La direzione tracciata dal Governo Meloni, come già annunciato in campagna elettorale e ricorrente nelle formazioni di destra, è di stampo liberale. E, a tratti, liberista. L’idea di base è quella di “agevolare e non disturbare chi produce”. Questo è quanto ribadito a più riprese dalla Presidente del Consiglio nel corso dei suoi numerosi interventi.

È bene considerare, però, che chi produce e crea posti di lavoro, nel nostro Paese, non sempre è generatore di “buon lavoro”, anzi.  Troppo spesso, infatti, abbiamo constatato che il liberalismo, con il conseguente sbilanciamento delle politiche del lavoro a favore della sola parte datoriale, ha generato un progressivo arretramento delle condizioni di lavoro e delle tutele.

Fatta questa necessaria premessa, penso che la Legge di Bilancio da poco varata sia la rappresentazione e la traduzione del pensiero economico della corrente politica che oggi ci governa. Una classe che rappresenta i poteri economici forti: imprenditoria, comunicazione, editoria, energia, industria bellica.

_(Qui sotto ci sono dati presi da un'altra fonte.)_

(** X15. The three list routes hand back what the adapter found, serialised
    one document at a time: as many records, in the same order, each with its
    keys distinct, without an [_id] key and without a datetime value, in the
    world the adapter left; an error of the adapter is not caught and leaves
    the handler as it was raised. *)
Theorem list_routes_serialize_every_document
    (c : string) (handler : Z -> M (list document)) (limit : Z) (w : World) :
  In (c, handler)
     [ ("patient", list_patients); ("doctor", list_doctors);
       ("appointment", list_appointments) ] ->
  (forall docs w',
     get_documents c [] limit w = (Ok docs, w') ->
     handler limit w = (Ok (map serialize_doc docs), w')
     /\ List.length (map serialize_doc docs) = List.length docs
     /\ Forall transport_ready (map serialize_doc docs))
  /\ (forall e w',
     get_documents c [] limit w = (Raise e, w') ->
     handler limit w = (Raise e, w')).
Proof.
  intros Hin.
  assert (Hdef : handler = fun l => let* docs := get_documents c [] l in
                                    ret (map serialize_doc docs)).
  { destruct Hin as [H | [H | [H | []]]]; inversion H; reflexivity. }
  subst handler. split.
  - intros docs w' Hget. unfold bind. rewrite Hget.
    split; [reflexivity |]. split; [apply length_map | apply serialized_records_ready].
  - intros e w' Hget. unfold bind. rewrite Hget. reflexivity.
Qed.
(** A run returns a report exactly when every pass of the loop ends
    without exception; the violations of the report are then those of the
    passes, each as appended on the caller's table, in the order of the
    rules. *)
Theorem validate_data_ok df config rep :
  validate_data df config = Ok rep <->
  Forall (fun rule => rule_result df rule = Ok tt)
    (default [] (cfg_rules config))
  /\ rep = report_of df (flat_map (rule_errors df)
                           (default [] (cfg_rules config))).
Proof.
  rewrite validate_data_eq.
  set (rules := default [] (cfg_rules config)).
  assert (Hall : Forall (fun rule => rule_result df rule = Ok tt) rules
                 <-> Forall (fun rule => fst (rule_outcome df rule) = Ok tt) rules).
  { apply Forall_proper; [|done]. intros rule. by rewrite rule_result_eq. }
  assert (Hout : flat_map (rule_errors df) rules
                 = flat_map (fun rule => snd (rule_outcome df rule)) rules).
  { apply flat_map_ext. intros rule. apply rule_errors_eq. }
  rewrite Hall, Hout.
  destruct (rules_outcome df rules) as [[[]|e] out] eqn:E.
  - apply rules_outcome_ok in E as [? ->]. split; [by intros [= <-] | by intros [_ ->]].
  - split; [done|]. intros [Hok _].
    pose proof (proj2 (rules_outcome_ok df rules _) (conj Hok eq_refl)) as E'.
    congruence.
Qed.

End WithRuntime.

End Runs.

(* ===================================================================== *)
(** ** Lists, masks and sets *)
(* ===================================================================== *)

Module ListFacts.
Import Py Pandas Core.

Lemma elem_of_select {A} (mask : list bool) (l : list A) (x : A) :
  x ∈ select mask l <-> exists p, mask !! p = Some true /\ l !! p = Some x.
Proof.
  revert l. induction mask as [|b mask IH]; intros [|y l]; simpl.
  - split; [by intros ?%elem_of_nil | by intros (? & ? & ?)].
  - split; [by intros ?%elem_of_nil | by intros (? & ? & ?)].
  - split; [by intros ?%elem_of_nil | by intros (? & ? & ?)].
  - destruct b.
    + rewrite elem_of_cons, IH. split.
      * intros [->|(p & ? & ?)]; [by exists 0%nat | by exists (S p)].
      * intros ([|p] & ? & ?); simplify_eq/=; [by left | right; eauto].
    + rewrite IH. split.
      * intros (p & ? & ?). by exists (S p).
      * intros ([|p] & ? & ?); simplify_eq/=. eauto.
Qed.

La Manovra finanziaria 2023 riproduce, in altre parole, le istanze della classe imprenditrice che traduce in legge la propria visione. Le norme devono agevolare in maniera pressoché prevalente l’imprenditore, riconosciuto come parte dominante e virtuosa del sistema economico e capitalistico oggi vigente.

Per questa classe di politici, il soggetto da tutelare non è il Lavoratore, inteso come parte debole del rapporto, ma l’impresa che deve sostenere la propria attività nella maniera meno gravosa possibile, elasticizzando i limiti e ampliando le tutele, sempre in nome della tanto invocata competitività. Ed è per questo motivo che la Legge di Bilancio 2023, tra le sue novità, ne riporta alcune che rappresentano in modo emblematico questo pensiero.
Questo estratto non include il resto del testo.